Jamestown, Unlike The State, Is Open For Business

Lost amidst the Jamestown City Council’s continuing sideshow, otherwise known as councilman Andrew Liuzzo, R-At Large, was unanimous approval of a deal that is good for city residents and for the developer of the Doubletree by Hilton on Fourth Street.

Earlier this year, HH Jamestown LLC, a subsidiary of the Hamister Group of Buffalo, filed in state Supreme Court to have the tax assessment on the Fourth Street hotel property lowered from $3.3 million. The court set a new assessment of $1.8 million — meaning the city would lose $38,000 in tax revenue from the lower assessment. Mayor Sam Teresi, Vince DeJoy, city development director, and Marilyn Fiore-Lehman, city corporation counsel, renegotiated a loan the city made to the project through the Jamestown Local Development Corporation and approved by the City Council in June 2016. The city will include some federal Community Development Block Grant funding in the project while the Hamister Group agreed to pay the $38,000 in lost tax revenue for the life of the loan.

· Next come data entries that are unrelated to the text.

(** C5. [KV.Exists] returns [false] and no error when the engine reports
    that the key is not found, returns [true] when a live (present, not
    expired) record for the key exists and the engine's lookup goes through,
    and hands any other error of the lookup to the caller unchanged. *)
Theorem KV_Exists_spec (key : string) (w : World) :
  (∀ val w', txn_Get key w = Done (val, Some ErrKeyNotFound) w' →
             KV_Exists key w = Done (false, None) w')
  ∧ (∀ it, no_faults 1 w →
           store w !! key = Some it →
           isDeletedOrExpired (item_expiresAt it) (clock w) = false →
           KV_Exists key w = Done (true, None) (pop_fault w))
  ∧ (∀ val e w', txn_Get key w = Done (val, Some e) w' →
                 errors_Is (Some e) ErrKeyNotFound = false →
                 KV_Exists key w = Done (false, Some e) w').
Proof.
  split; [|split].
  - intros val w' H. unfold KV_Exists, db_View, mbind, M_bind. by rewrite H.
  - intros it Hq Hit Hexp. rewrite (KV_Exists_quiet 0 _ _ Hq).
    unfold live. by rewrite Hit, Hexp.
  - intros val e w' H His. unfold KV_Exists, db_View, mbind, M_bind.
    rewrite H. munfold. cbn in *. by rewrite His.
Qed.

Lemma KV_Exists_spec_witness :
  let w := mkWorld {[ "abc" := mkItem "https://a.com" 0 ]} 1700000000000000000
             [] [] in
  let wf := mkWorld {[ "abc" := mkItem "https://a.com" 0 ]} 1700000000000000000
              [Some "disk"] [] in
  KV_Exists "xyz" w = Done (false, None) w
  ∧ KV_Exists "abc" w = Done (true, None) (pop_fault w)
  ∧ KV_Exists "abc" wf = Done (false, Some (ErrEngine "disk")) (pop_fault wf).
Proof.
  cbv zeta. split; [|split].
  - apply (proj1 (KV_Exists_spec "xyz" _) None). vm_compute. reflexivity.
  - apply (proj1 (proj2 (KV_Exists_spec "abc" _)) (mkItem "https://a.com" 0)).
    + apply Forall_nil_2.
    + reflexivity.
    + reflexivity.
  - apply (proj2 (proj2 (KV_Exists_spec "abc" _)) None).
    + vm_compute. reflexivity.
    + reflexivity.
Defined.

(** The engine reports "key not found" on a quiet lookup exactly when no
    live record exists, and an error of its own is never "key not found". *)
Lemma txn_Get_not_found (key : string) (w : World) :
  no_faults 1 w →
  live w key = false →
  txn_Get key w = Done (None, Some ErrKeyNotFound) (pop_fault w).
Proof. intros Hq Hl. by rewrite (txn_Get_quiet 0 _ _ Hq), Hl. Qed.

Lemma txn_Get_fault (key msg : string) (w : World) (fs : list (option string)) :
  faults w = Some msg :: fs →
  txn_Get key w = Done (None, Some (ErrEngine msg)) (set_faults fs w)
  ∧ errors_Is (Some (ErrEngine msg)) ErrKeyNotFound = false.
Proof.
  intros Hf. split; [|reflexivity].
  unfold txn_Get, mbind, M_bind. by rewrite (next_fault_fault _ _ _ Hf).
Qed.

(** ** The handlers *)

(** [parse_expiry] rejects with a 400 response only. *)
Lemma parse_expiry_inr (expiry : string) (d : Z) (resp : Response) :
  parse_expiry expiry d = inr resp → ∃ body, resp = JSON StatusBadRequest body.
Proof.
  unfold parse_expiry. destruct (decide _); [|discriminate].
  destruct (Atoi expiry) as [exp [e|]].
  - intros [= <-]. eauto.
  - destruct (exp <? 1); [|discriminate]. intros [= <-]. eauto.
Qed.

(** The minutes [parse_expiry] lets through: the default for a field that was
    not supplied, and a number that is at least 1 otherwise. *)
Lemma parse_expiry_inl (expiry : string) (d m : Z) :
  parse_expiry expiry d = inl m →
  (expiry = "" ∧ m = d) ∨ (expiry ≠ "" ∧ Atoi expiry = (m, None) ∧ 1 <= m).
Proof.
  unfold parse_expiry. destruct (decide _) as [Hne|He].
  - destruct (Atoi expiry) as [exp [e|]]; [discriminate|].
    destruct (exp <? 1) eqn:Hlt; [discriminate|].
    intros [= <-]. apply Z.ltb_ge in Hlt. right. done.
  - intros [= <-]. left. split; [|done].
    destruct (decide (expiry = "")); [done|]. by destruct He.
Qed.

(** C3. [createHandler] answers 400 (a validation error) when the [url]
    field is empty, and when the [expiry] field is supplied and either does
    not parse as a number or parses to a number below 1; in each of these
    cases the handler leaves the world, and with it the store, as it was. *)
Theorem createHandler_validation (c : Ctx) (shortCodeLength : Z) (w : World) :
  FormValue c "url" "" = ""
  ∨ (FormValue c "expiry" "" ≠ ""
     ∧ ((Atoi (FormValue c "expiry" "")).2 ≠ None
        ∨ (Atoi (FormValue c "expiry" "")).1 < 1)) →
  ∃ body, createHandler c shortCodeLength w = Done (JSON StatusBadRequest body) w.
Proof.
  intros H. unfold createHandler.
  destruct (decide (FormValue c "url" "" = "")) as [|Hurl]; [munfold; eauto|].
  destruct H as [H|[Hexp H]]; [done|].
  unfold parse_expiry. destruct (decide _); [|done].
  destruct (Atoi (FormValue c "expiry" "")) as [exp [e|]]; cbn in H.
  - munfold. eauto.
  - destruct H as [H|H]; [done|].
    apply Z.ltb_lt in H. rewrite H. munfold. eauto.
Qed.
Lemma read_decode f bs v :
  read f bs = Ok (v, []) → decode bs = Ok v.
Proof.
  intros E. unfold decode.
  pose proof (proj1 (read_enough (S (2 * length bs))) (length bs) ltac:(lia) bs (Nat.le_refl _)) as Hne.
  destruct (Nat.le_ge_cases f (S (2 * length bs))) as [Hle|Hge].
  - by rewrite (read_mono _ _ _ _ Hle E).
  - destruct (read (S (2 * length bs)) bs) as [r|e] eqn:E'.
    + apply (read_mono _ f) in E'; [|done]. rewrite E' in E. by simplify_eq/=.
    + assert (∀ g, (S (2 * length bs) ≤ g)%nat → read g bs = Throw e) as Hg.
      { induction 1 as [|g Hle IH]; [done|].
        rewrite (proj1 (read_mono_S g)); [done|]. by rewrite IH. }
      rewrite (Hg f Hge) in E. discriminate.
Qed.

Lemma decode_encodable v bs :
  encodable v = true → encode v = Ok bs → decode bs = Ok (norm v).
Proof.
  intros Hv E. destruct (encodeInto_reads v Hv) as (bs' & E' & f & Hf).
  unfold encode in E. rewrite E' in E. injection E as <-. apply (read_decode f).
  rewrite <- (app_nil_r bs'). by rewrite Hf.
Qed.

(** C18: decoding the encoding of any encodable value succeeds and gives the value
    back, with [undefined] as [null], integers as numbers or bigints by size and
    [CborFloat] wrappers unwrapped. *)
Theorem decode_encode v :
  encodable v = true → ∃ bs, encode v = Ok bs ∧ decode bs = Ok (norm v).
Proof.
  intros Hv. destruct (encodeInto_reads v Hv) as (bs & E & _).
  exists bs. split; [done|]. by apply decode_encodable.
Qed.

(** The encoder is injective on the values the decoder can produce: two plain
    encodable values with the same bytes are the same value. *)
Theorem encode_injective v w :
  plain v = true → plain w = true → encodable v = true → encodable w = true →
  encode v = encode w → v = w.
Proof.
  intros Pv Pw Hv Hw E. destruct (encodeInto_reads v Hv) as (bs & E' & _).
  assert (decode bs = Ok v) as E1 by (rewrite <- (norm_plain v Pv); by apply decode_encodable).
  assert (decode bs = Ok w) as E2.
  { rewrite <- (norm_plain w Pw). apply decode_encodable; [done|]. by rewrite <- E. }
  congruence.
Qed.

(** C40: the decoder terminates on every input, well formed or not: the fuel
    [decode] passes is never exhausted and any larger fuel has the same outcome. *)
Theorem decode_total bs :
  decode bs ≠ Throw OutOfFuel ∧
  ∀ f, (S (2 * length bs) ≤ f)%nat → read f bs = read (S (2 * length bs)) bs.
Proof.
  pose proof (proj1 (read_enough (S (2 * length bs))) (length bs) ltac:(lia) bs (Nat.le_refl _)) as Hne.
  split.
  - unfold decode. destruct (read _ bs) as [[v [|]]|e]; congruence.
  - induction 1 as [|g Hle IH]; [done|].
    rewrite (proj1 (read_mono_S g)); [done|]. by rewrite IH.
Qed.

(** An integer of more than 64 bits is encoded without an error and read back
    as its residue modulo 2^64. *)
Theorem encode_wide_wraps z :
  2 ^ 64 ≤ z → ∃ bs, encode (VBigInt z) = Ok bs ∧ decode bs = Ok (numeric (z mod 2 ^ 64)).
Proof.
  intros Hz. eexists. split; [done|]. apply (read_decode 1).
  unfold encodeInt, head, push.
  destruct (Z.leb_spec 0 z); [|lia]. destruct (Z.ltb_spec z 24); [lia|].
  destruct (Z.ltb_spec z 0x100); [lia|]. destruct (Z.ltb_spec z 0x10000); [lia|].
  destruct (Z.ltb_spec z 0x100000000); [lia|]. cbn [app]. rewrite read_cons.
  change (read_item 0 (Z.land (Z.lor (Z.shiftl 0 5) 27) 255))
    with (v ← arg_loop 8 0; mret (numeric v)).
  rewrite <- (app_nil_r (be_bytes 8 z)).
  rewrite (bind_step _ _ _ _ _ (arg_loop_be_bytes 8 z 0 [])).
  fold (be_value (be_bytes 8 z)). by rewrite be_value_be_bytes.
Qed.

The situation could have resulted in ill will between the city and the owner of a large parcel of downtown property. Instead, city officials were able to secure the additional tax payment, and kudos to the Hamister Group for agreeing to keep the tax payment to the city the same. Jamestown has enough revenue problems with the state’s constitutional tax limit to try to find another $38,000 that could have disappeared thanks to the state Supreme Court ruling on the hotel’s assessed value. At least the city of Jamestown is acting like Jamestown is open for business, unlike the state of New York, whose governor touts the state’s friendliness to business in promotional campaigns even as the state does its level best to slam the door in the face of the business community.